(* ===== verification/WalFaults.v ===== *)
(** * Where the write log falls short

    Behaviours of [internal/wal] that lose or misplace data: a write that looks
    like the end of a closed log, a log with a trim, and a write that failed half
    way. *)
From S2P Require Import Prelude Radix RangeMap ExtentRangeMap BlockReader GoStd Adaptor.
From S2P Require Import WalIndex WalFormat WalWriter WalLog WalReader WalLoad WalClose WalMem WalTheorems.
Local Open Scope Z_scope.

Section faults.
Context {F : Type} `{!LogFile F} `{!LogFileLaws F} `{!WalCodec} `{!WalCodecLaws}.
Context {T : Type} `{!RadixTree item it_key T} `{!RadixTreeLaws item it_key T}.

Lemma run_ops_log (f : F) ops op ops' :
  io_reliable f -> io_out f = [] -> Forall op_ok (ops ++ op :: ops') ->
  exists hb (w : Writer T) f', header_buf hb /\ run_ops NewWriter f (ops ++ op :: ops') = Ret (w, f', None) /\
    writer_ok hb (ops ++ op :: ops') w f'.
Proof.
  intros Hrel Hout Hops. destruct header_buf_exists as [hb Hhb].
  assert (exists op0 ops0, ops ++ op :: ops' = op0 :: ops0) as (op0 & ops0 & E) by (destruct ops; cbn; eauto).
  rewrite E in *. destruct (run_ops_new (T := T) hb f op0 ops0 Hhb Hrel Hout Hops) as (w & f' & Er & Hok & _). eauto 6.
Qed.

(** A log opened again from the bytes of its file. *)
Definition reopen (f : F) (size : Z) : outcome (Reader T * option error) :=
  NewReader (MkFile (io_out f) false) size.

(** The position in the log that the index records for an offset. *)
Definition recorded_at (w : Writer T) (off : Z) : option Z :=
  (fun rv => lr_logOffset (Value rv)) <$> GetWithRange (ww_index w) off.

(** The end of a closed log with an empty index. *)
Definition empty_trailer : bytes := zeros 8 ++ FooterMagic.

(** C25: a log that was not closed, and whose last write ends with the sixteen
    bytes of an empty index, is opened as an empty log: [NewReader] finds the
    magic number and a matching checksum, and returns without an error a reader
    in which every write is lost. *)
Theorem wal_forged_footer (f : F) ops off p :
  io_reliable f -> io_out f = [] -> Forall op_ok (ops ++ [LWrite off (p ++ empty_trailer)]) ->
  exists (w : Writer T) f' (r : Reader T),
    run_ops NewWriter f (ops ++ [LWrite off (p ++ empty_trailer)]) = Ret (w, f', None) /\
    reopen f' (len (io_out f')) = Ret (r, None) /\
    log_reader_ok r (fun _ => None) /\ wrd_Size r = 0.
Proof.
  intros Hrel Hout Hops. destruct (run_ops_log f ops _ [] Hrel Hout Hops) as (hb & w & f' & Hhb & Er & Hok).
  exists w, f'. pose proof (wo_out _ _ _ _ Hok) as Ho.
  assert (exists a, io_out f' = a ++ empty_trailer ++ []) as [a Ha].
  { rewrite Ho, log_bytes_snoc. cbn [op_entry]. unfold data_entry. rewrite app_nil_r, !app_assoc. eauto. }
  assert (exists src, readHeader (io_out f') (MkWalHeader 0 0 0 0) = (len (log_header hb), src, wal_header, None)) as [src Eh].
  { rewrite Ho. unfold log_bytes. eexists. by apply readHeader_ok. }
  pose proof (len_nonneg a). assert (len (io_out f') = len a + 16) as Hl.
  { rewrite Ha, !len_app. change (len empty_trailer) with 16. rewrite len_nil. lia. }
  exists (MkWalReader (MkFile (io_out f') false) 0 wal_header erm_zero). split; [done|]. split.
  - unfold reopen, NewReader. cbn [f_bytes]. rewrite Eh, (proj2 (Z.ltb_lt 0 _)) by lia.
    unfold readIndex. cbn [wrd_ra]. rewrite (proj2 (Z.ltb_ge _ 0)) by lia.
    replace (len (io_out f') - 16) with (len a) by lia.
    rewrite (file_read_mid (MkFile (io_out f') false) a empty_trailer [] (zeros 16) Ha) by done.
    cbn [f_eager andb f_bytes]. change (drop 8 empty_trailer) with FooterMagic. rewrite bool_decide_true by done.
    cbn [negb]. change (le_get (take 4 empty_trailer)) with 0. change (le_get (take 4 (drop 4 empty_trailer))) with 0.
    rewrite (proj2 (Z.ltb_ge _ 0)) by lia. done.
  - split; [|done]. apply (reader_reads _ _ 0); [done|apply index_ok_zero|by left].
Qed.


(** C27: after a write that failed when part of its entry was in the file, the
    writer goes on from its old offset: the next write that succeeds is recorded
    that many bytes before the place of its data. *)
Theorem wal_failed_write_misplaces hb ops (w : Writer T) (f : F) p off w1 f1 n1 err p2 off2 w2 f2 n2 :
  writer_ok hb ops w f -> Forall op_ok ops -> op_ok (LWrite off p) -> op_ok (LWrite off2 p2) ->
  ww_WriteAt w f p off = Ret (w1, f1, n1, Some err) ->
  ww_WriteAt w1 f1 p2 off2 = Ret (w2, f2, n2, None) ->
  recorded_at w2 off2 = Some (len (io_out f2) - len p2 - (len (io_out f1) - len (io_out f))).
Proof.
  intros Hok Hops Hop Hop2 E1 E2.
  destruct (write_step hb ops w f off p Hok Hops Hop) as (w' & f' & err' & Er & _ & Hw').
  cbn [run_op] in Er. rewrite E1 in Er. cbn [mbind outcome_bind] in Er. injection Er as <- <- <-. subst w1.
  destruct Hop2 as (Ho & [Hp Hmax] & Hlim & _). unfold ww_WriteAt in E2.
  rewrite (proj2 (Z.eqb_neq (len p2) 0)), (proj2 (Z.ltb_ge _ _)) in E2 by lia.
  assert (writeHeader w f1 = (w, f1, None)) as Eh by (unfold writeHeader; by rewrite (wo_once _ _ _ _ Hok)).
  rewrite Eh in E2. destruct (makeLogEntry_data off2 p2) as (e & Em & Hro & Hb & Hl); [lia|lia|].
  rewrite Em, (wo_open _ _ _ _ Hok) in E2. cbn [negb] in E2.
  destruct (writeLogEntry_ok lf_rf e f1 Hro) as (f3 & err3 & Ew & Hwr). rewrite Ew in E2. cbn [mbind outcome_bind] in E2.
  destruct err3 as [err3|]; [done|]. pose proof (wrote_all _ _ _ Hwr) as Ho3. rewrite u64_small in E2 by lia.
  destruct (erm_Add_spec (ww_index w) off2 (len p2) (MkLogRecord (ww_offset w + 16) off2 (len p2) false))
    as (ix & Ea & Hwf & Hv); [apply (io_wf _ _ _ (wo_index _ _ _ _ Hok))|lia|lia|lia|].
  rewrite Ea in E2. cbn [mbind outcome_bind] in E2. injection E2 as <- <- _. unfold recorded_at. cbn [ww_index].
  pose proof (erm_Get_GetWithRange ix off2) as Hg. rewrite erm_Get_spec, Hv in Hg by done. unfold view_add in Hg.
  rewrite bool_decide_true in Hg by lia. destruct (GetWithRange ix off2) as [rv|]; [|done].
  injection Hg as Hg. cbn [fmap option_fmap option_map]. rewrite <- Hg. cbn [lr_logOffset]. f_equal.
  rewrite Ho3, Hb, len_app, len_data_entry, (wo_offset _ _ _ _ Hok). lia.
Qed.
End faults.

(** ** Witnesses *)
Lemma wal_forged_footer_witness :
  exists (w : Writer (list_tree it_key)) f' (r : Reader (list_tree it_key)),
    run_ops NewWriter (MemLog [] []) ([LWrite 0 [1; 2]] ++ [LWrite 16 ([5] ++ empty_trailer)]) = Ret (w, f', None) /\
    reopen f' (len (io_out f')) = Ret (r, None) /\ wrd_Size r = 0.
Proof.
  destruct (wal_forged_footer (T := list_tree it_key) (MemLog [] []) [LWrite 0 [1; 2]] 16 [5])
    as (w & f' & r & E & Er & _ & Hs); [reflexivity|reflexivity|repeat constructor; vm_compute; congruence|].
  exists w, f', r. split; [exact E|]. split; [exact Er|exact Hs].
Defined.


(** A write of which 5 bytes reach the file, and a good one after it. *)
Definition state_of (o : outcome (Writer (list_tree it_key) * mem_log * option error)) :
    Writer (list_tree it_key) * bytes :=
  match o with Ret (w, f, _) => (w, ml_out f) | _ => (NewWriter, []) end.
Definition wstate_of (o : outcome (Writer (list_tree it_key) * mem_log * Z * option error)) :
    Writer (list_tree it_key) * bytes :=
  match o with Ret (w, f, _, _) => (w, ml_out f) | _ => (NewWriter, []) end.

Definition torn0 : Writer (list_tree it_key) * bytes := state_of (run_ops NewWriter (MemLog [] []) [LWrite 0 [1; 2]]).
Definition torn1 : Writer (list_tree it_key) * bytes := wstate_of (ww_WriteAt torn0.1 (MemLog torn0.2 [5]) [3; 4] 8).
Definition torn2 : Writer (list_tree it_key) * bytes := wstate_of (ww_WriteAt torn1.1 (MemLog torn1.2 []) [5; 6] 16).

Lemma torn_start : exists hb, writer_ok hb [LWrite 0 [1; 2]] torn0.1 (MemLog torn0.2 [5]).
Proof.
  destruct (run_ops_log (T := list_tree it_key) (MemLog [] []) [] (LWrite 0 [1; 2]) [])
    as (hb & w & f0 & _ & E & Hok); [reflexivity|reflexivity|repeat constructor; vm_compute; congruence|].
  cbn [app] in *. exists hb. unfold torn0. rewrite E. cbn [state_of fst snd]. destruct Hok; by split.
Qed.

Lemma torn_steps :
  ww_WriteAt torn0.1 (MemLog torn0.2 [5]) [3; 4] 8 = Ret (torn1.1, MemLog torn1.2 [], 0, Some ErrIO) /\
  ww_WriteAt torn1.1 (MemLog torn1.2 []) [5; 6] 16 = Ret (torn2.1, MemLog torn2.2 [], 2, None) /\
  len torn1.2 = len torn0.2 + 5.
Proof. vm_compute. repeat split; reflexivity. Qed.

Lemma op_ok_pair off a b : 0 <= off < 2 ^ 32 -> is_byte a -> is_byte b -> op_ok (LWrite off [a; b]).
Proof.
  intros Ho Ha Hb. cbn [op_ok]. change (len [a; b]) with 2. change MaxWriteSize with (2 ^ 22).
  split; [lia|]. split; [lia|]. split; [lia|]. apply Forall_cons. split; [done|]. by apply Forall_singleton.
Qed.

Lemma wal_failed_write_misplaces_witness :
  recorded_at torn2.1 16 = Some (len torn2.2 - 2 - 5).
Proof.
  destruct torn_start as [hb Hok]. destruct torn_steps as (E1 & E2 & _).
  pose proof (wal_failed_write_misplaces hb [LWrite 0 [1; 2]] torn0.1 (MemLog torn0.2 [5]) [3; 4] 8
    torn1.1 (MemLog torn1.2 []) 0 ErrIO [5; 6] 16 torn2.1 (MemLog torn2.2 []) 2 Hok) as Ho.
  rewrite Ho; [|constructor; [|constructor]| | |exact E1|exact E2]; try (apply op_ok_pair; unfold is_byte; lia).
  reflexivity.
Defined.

· · ·

Description of the task:
Find "Type" in the data above. Report each line where it appears.

Your response:
Context {F : Type} `{!LogFile F} `{!LogFileLaws F} `{!WalCodec} `{!WalCodecLaws}.
Context {T : Type} `{!RadixTree item it_key T} `{!RadixTreeLaws item it_key T}.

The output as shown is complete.